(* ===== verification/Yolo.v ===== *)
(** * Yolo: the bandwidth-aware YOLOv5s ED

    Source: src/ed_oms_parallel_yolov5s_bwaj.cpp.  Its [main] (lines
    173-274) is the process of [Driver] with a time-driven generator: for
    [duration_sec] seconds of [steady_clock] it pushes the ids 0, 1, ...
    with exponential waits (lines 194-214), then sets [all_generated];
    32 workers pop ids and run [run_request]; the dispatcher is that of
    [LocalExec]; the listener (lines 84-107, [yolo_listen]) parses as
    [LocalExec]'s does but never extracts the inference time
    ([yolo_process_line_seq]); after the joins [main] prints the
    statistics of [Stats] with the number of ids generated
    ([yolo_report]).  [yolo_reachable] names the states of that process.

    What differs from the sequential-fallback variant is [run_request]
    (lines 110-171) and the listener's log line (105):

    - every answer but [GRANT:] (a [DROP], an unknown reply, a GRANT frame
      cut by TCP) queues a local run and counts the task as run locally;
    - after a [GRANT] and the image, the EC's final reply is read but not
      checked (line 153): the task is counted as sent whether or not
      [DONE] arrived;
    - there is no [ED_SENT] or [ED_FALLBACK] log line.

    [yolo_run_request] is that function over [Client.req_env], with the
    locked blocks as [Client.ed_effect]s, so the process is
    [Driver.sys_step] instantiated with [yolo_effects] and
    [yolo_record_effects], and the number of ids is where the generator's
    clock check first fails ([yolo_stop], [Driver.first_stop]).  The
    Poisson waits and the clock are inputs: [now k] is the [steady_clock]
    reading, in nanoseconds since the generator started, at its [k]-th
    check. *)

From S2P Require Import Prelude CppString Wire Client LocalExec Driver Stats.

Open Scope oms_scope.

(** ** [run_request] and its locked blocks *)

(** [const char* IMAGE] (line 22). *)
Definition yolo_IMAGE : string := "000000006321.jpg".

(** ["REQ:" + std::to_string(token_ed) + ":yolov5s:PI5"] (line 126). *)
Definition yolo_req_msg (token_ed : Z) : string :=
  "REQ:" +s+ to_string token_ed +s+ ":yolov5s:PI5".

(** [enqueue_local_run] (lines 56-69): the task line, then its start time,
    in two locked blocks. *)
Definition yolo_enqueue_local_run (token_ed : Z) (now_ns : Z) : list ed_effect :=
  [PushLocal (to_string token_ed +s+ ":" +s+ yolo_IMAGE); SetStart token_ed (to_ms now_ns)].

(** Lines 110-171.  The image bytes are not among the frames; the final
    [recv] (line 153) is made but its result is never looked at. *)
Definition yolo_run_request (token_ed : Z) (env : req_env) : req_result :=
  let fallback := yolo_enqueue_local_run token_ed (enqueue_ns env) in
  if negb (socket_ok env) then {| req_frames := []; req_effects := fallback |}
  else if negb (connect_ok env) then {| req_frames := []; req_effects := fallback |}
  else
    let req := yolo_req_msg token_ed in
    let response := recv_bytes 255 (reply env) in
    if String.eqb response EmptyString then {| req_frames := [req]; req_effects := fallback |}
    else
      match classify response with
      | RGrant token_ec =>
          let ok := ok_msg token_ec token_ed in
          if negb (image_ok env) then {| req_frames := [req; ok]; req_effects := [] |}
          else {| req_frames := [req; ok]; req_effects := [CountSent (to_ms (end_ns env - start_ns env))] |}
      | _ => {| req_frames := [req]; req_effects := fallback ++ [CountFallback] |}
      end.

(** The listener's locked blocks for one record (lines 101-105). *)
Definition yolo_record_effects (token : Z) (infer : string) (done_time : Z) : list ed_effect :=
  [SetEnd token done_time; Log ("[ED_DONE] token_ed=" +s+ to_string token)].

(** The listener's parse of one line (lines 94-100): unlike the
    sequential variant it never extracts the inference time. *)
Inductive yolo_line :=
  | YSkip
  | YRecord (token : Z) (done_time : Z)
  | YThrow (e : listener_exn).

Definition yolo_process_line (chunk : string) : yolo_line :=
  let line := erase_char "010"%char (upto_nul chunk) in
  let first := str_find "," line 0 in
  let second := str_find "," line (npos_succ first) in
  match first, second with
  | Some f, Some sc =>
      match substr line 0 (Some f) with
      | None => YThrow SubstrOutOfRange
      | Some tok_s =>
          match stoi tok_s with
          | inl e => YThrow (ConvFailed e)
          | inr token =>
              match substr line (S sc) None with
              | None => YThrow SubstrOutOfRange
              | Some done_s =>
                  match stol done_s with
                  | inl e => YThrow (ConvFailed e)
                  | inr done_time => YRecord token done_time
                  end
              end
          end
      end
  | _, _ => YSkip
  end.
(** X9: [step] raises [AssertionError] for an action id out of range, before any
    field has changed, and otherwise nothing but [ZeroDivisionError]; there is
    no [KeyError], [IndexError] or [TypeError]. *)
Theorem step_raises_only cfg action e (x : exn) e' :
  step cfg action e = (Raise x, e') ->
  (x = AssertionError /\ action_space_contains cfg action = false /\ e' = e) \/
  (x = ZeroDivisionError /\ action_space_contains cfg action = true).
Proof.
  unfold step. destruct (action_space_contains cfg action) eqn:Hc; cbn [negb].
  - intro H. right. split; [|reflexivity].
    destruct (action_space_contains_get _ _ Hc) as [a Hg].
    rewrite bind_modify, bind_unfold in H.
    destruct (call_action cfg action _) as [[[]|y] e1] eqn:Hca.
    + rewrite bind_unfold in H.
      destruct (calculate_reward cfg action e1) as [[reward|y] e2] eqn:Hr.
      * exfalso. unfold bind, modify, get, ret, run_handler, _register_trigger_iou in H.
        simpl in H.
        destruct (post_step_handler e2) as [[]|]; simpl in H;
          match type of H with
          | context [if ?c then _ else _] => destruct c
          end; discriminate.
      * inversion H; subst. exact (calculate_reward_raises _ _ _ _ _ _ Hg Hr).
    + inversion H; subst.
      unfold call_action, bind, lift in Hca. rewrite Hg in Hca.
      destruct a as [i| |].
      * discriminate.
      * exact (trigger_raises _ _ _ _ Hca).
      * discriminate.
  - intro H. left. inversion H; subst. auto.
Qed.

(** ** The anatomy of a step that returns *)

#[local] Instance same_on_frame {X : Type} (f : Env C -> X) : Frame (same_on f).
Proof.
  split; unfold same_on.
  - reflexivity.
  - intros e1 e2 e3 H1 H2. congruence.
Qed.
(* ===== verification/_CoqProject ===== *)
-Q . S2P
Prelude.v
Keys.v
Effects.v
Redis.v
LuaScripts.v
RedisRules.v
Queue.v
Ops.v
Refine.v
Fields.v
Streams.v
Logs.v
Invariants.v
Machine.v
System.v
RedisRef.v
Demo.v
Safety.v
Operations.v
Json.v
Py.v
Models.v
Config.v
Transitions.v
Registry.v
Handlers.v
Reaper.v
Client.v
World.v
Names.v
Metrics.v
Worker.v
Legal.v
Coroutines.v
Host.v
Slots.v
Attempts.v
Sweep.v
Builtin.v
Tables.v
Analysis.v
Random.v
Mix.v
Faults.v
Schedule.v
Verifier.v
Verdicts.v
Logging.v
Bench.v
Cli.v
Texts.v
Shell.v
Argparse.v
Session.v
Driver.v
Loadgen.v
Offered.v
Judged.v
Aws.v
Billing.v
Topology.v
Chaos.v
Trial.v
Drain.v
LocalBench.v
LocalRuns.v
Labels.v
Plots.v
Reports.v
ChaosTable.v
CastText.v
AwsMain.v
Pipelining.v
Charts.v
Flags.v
==*==
Locate the word "response" in the entries, and copy every line where it is found.

Task result:
    let response := recv_bytes 255 (reply env) in
    if String.eqb response EmptyString then {| req_frames := [req]; req_effects := fallback |}
      match classify response with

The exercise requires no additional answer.